__ASSIGNMENT__: Your task is to copy the stretch of lines in the records below that begins with the line containing "PublicPmid_name p := p;" and ends with the line containing "DecryptPmid c k", exactly as written, with nothing added.
[EXTRACTED DATA Boundary: Start]
(* ===== verification/Demo.v ===== *)
(** A concrete instance of [Platform] and [Archives], on which the definitions
    evaluate and the witnesses of the theorems with hypotheses are built: strings
    for opaque data, a small machine with files, processes and a random counter. *)
From S2P Require Export Archive.

(** ** A machine *)
Record DemoOS := mkDemoOS {
  demo_files : gmap string bytes;   (** existing files *)
  demo_execute : list (Lib Z);      (** results of the next calls of [bp::execute] *)
  demo_running : list Z;            (** running process ids *)
  demo_zombies : list (Z * Z);      (** results of the next calls of [wait] *)
  demo_counter : Z;                 (** source of "random" data *)
}.

Definition demo_tick (os : DemoOS) : DemoOS :=
  mkDemoOS os.(demo_files) os.(demo_execute) os.(demo_running) os.(demo_zombies)
    (os.(demo_counter) + 1).

(** No file is below the directory. *)
Definition demo_is_empty (p : string) (os : DemoOS) : bool :=
  forallb (λ f, negb (String.prefix (p +:+ "/") f.1)) (map_to_list os.(demo_files)).
Definition demo_exists (p : string) (os : DemoOS) : bool :=
  bool_decide (is_Some (os.(demo_files) !! p)).

Definition demo_bp_execute (exe cmd : string) (os : DemoOS) : Lib Z * DemoOS :=
  match os.(demo_execute) with
  | [] => (Throws std_exception, os)
  | Normally pid :: l =>
      if decide (0 < pid < 2 ^ 31) then
        (Normally pid, mkDemoOS os.(demo_files) l (pid :: os.(demo_running)) os.(demo_zombies)
                   os.(demo_counter))
      else (Throws std_exception, os)
  | r :: l =>
      (r, mkDemoOS os.(demo_files) l os.(demo_running) os.(demo_zombies) os.(demo_counter))
  end.

Definition demo_terminate (pid : Z) (os : DemoOS) : Z * DemoOS :=
  (0, mkDemoOS os.(demo_files) os.(demo_execute) (filter (.≠ pid) os.(demo_running))
        os.(demo_zombies) os.(demo_counter)).

Definition demo_wait (os : DemoOS) : (Z * Z) * DemoOS :=
  match os.(demo_zombies) with
  | [] => ((-1, 0), os)
  | p :: l =>
      (p, mkDemoOS os.(demo_files) os.(demo_execute) (filter (.≠ p.1) os.(demo_running)) l
            os.(demo_counter))
  end.

Definition demo_random_string (os : DemoOS) : string := pretty os.(demo_counter).

#[export] Instance DemoPlatform : Platform := {|
  NonEmptyString := string;
  NonEmptyString_default := "";
  NonEmptyString_of_string s :=
    if decide (s = "") then Throws (maidsafe_error invalid_argument) else Normally s;
  NonEmptyString_IsInitialised s := bool_decide (s ≠ "");
  NonEmptyString_moved_from _ := "";
  Identity := string;
  Identity_default := "";
  Identity_IsInitialised s := bool_decide (s ≠ "");
  Identity_moved_from _ := "";
  hex_Substr s := s;
  DebugId s := s;
  string_moved_from _ := "";
  vector_moved_from _ _ := [];
  ErrorToInt _ := -1;
  to_lower_copy s := if bool_decide (s = "Q") then "q" else s;
  kLivePort := 5483;
  kMaxRangeAboveDefaultPort := 10;
  GetSystemAppSupportDir_string := "/var";
  GetUserAppDir_string := "/home";
  PlainText := bytes;
  PlainText_of_bytes b := b;
  Signature := bytes * string;
  Signature_moved_from _ := ([], "");
  PublicKey := string;
  PrivateKey := string;
  MatchingKeys k k' := bool_decide (k = k');
  CheckSignature p s k := bool_decide (s = (p, k));
  Sign p k := (p, k);
  CipherText := string * bytes;
  AES256KeyAndIV := bytes;
  AES256KeyAndIV_moved_from _ := [];
  AES256KeyAndIV_of_bytes b := b;
  AES256_KeySize := 2;
  AES256_IVSize := 1;
  Pmid := string;
  Anpmid := string;
  PublicPmid := string;
  Maid := string;
  PublicMaid := string;
  Pmid_name p := p;
  Pmid_moved_from _ := "";
  Anpmid_moved_from _ := "";
  PublicPmid_of_Pmid p := p;
  PublicPmid_name p := p;
  PublicPmid_public_key p := p;
  PublicMaid_of_Maid m := m;
  PublicMaid_Name m := m;
  PublicMaid_public_key m := m;
  Maid_private_key m := m;
  AnmaidToPmid := string;
  AnmaidToPmid_pmid k := k;
  EncryptPmid p k := (p, k);
  EncryptAnpmid p k := (p, k);
  DecryptPmid c k := if decide (c.2 = k) then Normally c.1 else Throws std_exception;
  DecryptAnpmid c k := if decide (c.2 = k) then Normally c.1 else Throws std_exception;
  Path := string;
  Path_default := "";
  Path_empty p := bool_decide (p = "");
  Path_of_string s := s;
  Path_string p := p;
  Path_append p s := p +:+ "/" +:+ s;
  Path_parent_path p := "/";
  Path_moved_from _ := "";
  GetOtherExecutablePath s := "/bin/" +:+ s;
  OS := DemoOS;
  errc_no_such_file_or_directory := 2;
  fs_exists_ec p os := ((demo_exists p os, 0), os);
  fs_is_regular_file_ec p os := ((demo_exists p os, 0), os);
  fs_is_symlink_ec p os := ((false, 0), os);
  fs_create_directories_ec p os := ((true, 0), os);
  fs_exists p os := (Normally (demo_exists p os), os);
  fs_is_directory p os := (Normally (demo_exists p os), os);
  fs_create_directories p os := (Normally tt, os);
  fs_space_available p os := (Normally 1000, os);
  fs_is_empty p os := (Normally (demo_is_empty p os), os);
  fs_remove_all p os := (Normally tt, os);
  fs_temp_directory_path := "/tmp";
  ReadFile p os :=
    (match os.(demo_files) !! p with Some b => Normally b | None => Throws std_exception end, os);
  WriteFile p b os :=
    (true, mkDemoOS (<[p:=b]> os.(demo_files)) os.(demo_execute) os.(demo_running)
             os.(demo_zombies) os.(demo_counter));
  RandomBytes lo hi os :=
    (repeat (default x00 (Byte.of_nat (Z.to_nat (os.(demo_counter) mod 256)))) (Z.to_nat lo),
     demo_tick os);
  RandomAlphaNumericString n os := ("r" +:+ demo_random_string os, demo_tick os);
  ReadKeyChainList p os := (Normally ["chain0"; "chain1"], os);
  CreatePmidAndSigner os :=
    (("pmid" +:+ demo_random_string os, "anpmid" +:+ demo_random_string os), demo_tick os);
  bp_execute := demo_bp_execute;
  bp_terminate := demo_terminate;
  process_IsRunning pid os := (Normally (bool_decide (pid ∈ os.(demo_running))), os);
  process_GetProcessId os := 1;
  SIGCHLD := 17;
  os_wait := demo_wait;
  BOOST_PROCESS_EXITSTATUS s := Z.land (Z.shiftr s 8) 255;
  ConstructCommandLine l := String.concat " " l;
  tcp_listen port os := (Normally port, os);
  tcp_connect port os := (if bool_decide (port = 5585) then Normally 9%N else Throws std_exception, os);
|}.

#[export] Instance DemoPlatformLaws : PlatformLaws.
Proof.
  split; try done.
  - intros p k. cbn. by rewrite decide_True.
  - intros p k. cbn. by rewrite decide_True.
  - intros exe cmd os pid os'. cbn. unfold demo_bp_execute.
    destruct (demo_execute os) as [|[p|e] l]; try case_decide; intros; by simplify_eq.
Qed.

(** ** Archives: a countable value is written as the digits of its code *)

Fixpoint digits (p : positive) : bytes :=
  match p with
  | xH => [x02]
  | xO p => x00 :: digits p
  | xI p => x01 :: digits p
  end.

Fixpoint undigits (bs : bytes) : option (positive * bytes) :=
  match bs with
  | x00 :: bs => '(p, r) ← undigits bs; Some (xO p, r)
  | x01 :: bs => '(p, r) ← undigits bs; Some (xI p, r)
  | x02 :: bs => Some (xH, bs)
  | _ => None
  end.

Lemma undigits_digits p rest : undigits (digits p ++ rest) = Some (p, rest).
Proof. induction p as [p IH|p IH|]; cbn; [by rewrite IH..|done]. Qed.

Definition demo_codec {A} `{Countable A} : Codec A :=
  mkCodec (λ a, Ok (digits (encode a)))
    (λ bs, match undigits bs with
           | Some (p, r) => match decode p with Some a => Ok (a, r) | None => Throw std_exception end
           | None => Throw std_exception
           end).

Lemma demo_codec_ok {A} `{Countable A} : codec_ok (demo_codec (A:=A)).
Proof.
  intros a b rest Hs. cbn in *. simplify_eq. by rewrite undigits_digits, decode_encode.
Qed.

Definition demo_optional {A} (c : Codec A) : Codec (option A) :=
  mkCodec
    (λ o, match o with None => Ok [x00] | Some a => b ← save c a; Ok (x01 :: b) end)
    (λ bs, match bs with
           | x00 :: bs => Ok (None, bs)
           | x01 :: bs => '(a, r) ← load c bs; Ok (Some a, r)
           | _ => Throw std_exception
           end).

Lemma demo_optional_ok {A} (c : Codec A) : codec_ok c → codec_ok (demo_optional c).
Proof.
  intros Hc [a|] b rest Hs; cbn in *; res_inv; cbn; [|done].
  by rewrite (Hc a _ rest ltac:(eassumption)).
Qed.

(** A code for the enumerations. *)
Definition tag_code (t : MessageTag) : Z * Z :=
  match t with
  | kValidateConnectionRequest => (0, 0) | kChallenge => (1, 0) | kChallengeResponse => (2, 0)
  | kStartVaultRequest => (3, 0) | kTakeOwnershipRequest => (4, 0)
  | kVaultRunningResponse => (5, 0) | kVaultStarted => (6, 0) | kVaultStartedResponse => (7, 0)
  | kVaultShutdownRequest => (8, 0) | kMaxDiskUsageUpdate => (9, 0) | kJoinedNetwork => (10, 0)
  | kLogMessage => (11, 0) | kSetNetworkAsStable => (12, 0) | kNetworkStableRequest => (13, 0)
  | kNetworkStableResponse => (14, 0) | kNoEnumerator v => (15, v)
  end.

Definition tag_of_code (c : Z * Z) : MessageTag :=
  match c.1 with
  | 0 => kValidateConnectionRequest | 1 => kChallenge | 2 => kChallengeResponse
  | 3 => kStartVaultRequest | 4 => kTakeOwnershipRequest | 5 => kVaultRunningResponse
  | 6 => kVaultStarted | 7 => kVaultStartedResponse | 8 => kVaultShutdownRequest
  | 9 => kMaxDiskUsageUpdate | 10 => kJoinedNetwork | 11 => kLogMessage
  | 12 => kSetNetworkAsStable | 13 => kNetworkStableRequest | 14 => kNetworkStableResponse
  | _ => kNoEnumerator c.2
  end.

#[export] Instance MessageTag_countable : Countable MessageTag.
Proof. by refine (inj_countable' tag_code tag_of_code _); intros []. Defined.

Definition error_code_code (e : error_code) : Z * Z :=
  match e with
  | success => (0, 0) | unknown => (1, 0) | invalid_argument => (2, 0)
  | already_initialised => (3, 0) | no_such_element => (4, 0) | filesystem_io_error => (5, 0)
  | not_a_directory => (6, 0) | connection_not_found => (7, 0) | unvalidated_client => (8, 0)
  | vault_terminated => (9, 0) | vault_exited_with_error => (10, 0) | timed_out => (11, 0)
  | failed_to_connect => (12, 0) | connection_aborted => (13, 0) | invalid_signature => (14, 0)
  | invalid_public_key => (15, 0) | not_connected => (16, 0)
  | failed_to_handle_request => (17, 0) | other_error n => (18, n)
  end.

Definition error_code_of_code (c : Z * Z) : error_code :=
  match c.1 with
  | 0 => success | 1 => unknown | 2 => invalid_argument | 3 => already_initialised
  | 4 => no_such_element | 5 => filesystem_io_error | 6 => not_a_directory
  | 7 => connection_not_found | 8 => unvalidated_client | 9 => vault_terminated
  | 10 => vault_exited_with_error | 11 => timed_out | 12 => failed_to_connect
  | 13 => connection_aborted | 14 => invalid_signature | 15 => invalid_public_key
  | 16 => not_connected | 17 => failed_to_handle_request | _ => other_error c.2
  end.

#[export] Instance error_code_countable : Countable error_code.
Proof. by refine (inj_countable' error_code_code error_code_of_code _); intros []. Defined.

#[export] Instance byte_countable : Countable byte.
Proof. refine (inj_countable Byte.to_N Byte.of_N _). intros []; reflexivity. Defined.

#[export] Instance DemoArchives : Archives := {|
  ar_NonEmptyString := demo_codec (A:=string);
  ar_Path := demo_codec (A:=string);
  ar_u64 := demo_codec (A:=Z);
  ar_int := demo_codec (A:=Z);
  ar_bool := demo_codec (A:=bool);
  ar_string := demo_codec (A:=string);
  ar_Identity := demo_codec (A:=string);
  ar_PlainText := demo_codec (A:=bytes);
  ar_Signature := demo_codec (A:=bytes * string);
  ar_PublicMaid_ptr := demo_codec (A:=option string);
  ar_CipherText := demo_codec (A:=string * bytes);
  ar_AES256KeyAndIV := demo_codec (A:=bytes);
  ar_PublicPmids := demo_codec (A:=list string);
  ar_maidsafe_error := demo_codec (A:=error_code);
  ar_MessageTag := demo_codec (A:=MessageTag);
  ar_optional := @demo_optional;
|}.

#[export] Instance DemoArchiveLaws : ArchiveLaws.
Proof.
  split; try apply demo_codec_ok; [by eexists|intros; by apply demo_optional_ok|].
  intros T c a b Hs. cbn in Hs. res_inv. by eexists.
Qed.

Lemma demo_codec_safe {A} `{Countable A} : codec_safe (demo_codec (A:=A)).
Proof.
  split; [done|]. intros bs. cbn. destruct (undigits bs) as [[p r]|]; [|done].
  by destruct (decode p).
Qed.

#[export] Instance DemoArchiveSafety : ArchiveSafety.
Proof.
  split; try apply demo_codec_safe.
  - intros T c [a|] Ho; [|done]. unfold saves in *. cbn. by apply Res_bind_safe; [apply Ho|].
  - intros T c Hl [|[] bs]; cbn; try done. apply Res_bind_safe; [done|]. by intros [].
Qed.

(** A machine with the vault executable on disk. *)
Definition demo_os : DemoOS := mkDemoOS {[ "/bin/vault" := [] ]} [] [] [] 0.

Definition demo_build : Build := {| TESTING := true; USE_VLOGGING := false |}.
[EXTRACTED DATA Boundary: End]
__ANSWER AREA__:
  PublicPmid_name p := p;
  PublicPmid_public_key p := p;
  PublicMaid_of_Maid m := m;
  PublicMaid_Name m := m;
  PublicMaid_public_key m := m;
  Maid_private_key m := m;
  AnmaidToPmid := string;
  AnmaidToPmid_pmid k := k;
  EncryptPmid p k := (p, k);
  EncryptAnpmid p k := (p, k);
  DecryptPmid c k := if decide (c.2 = k) then Normally c.1 else Throws std_exception;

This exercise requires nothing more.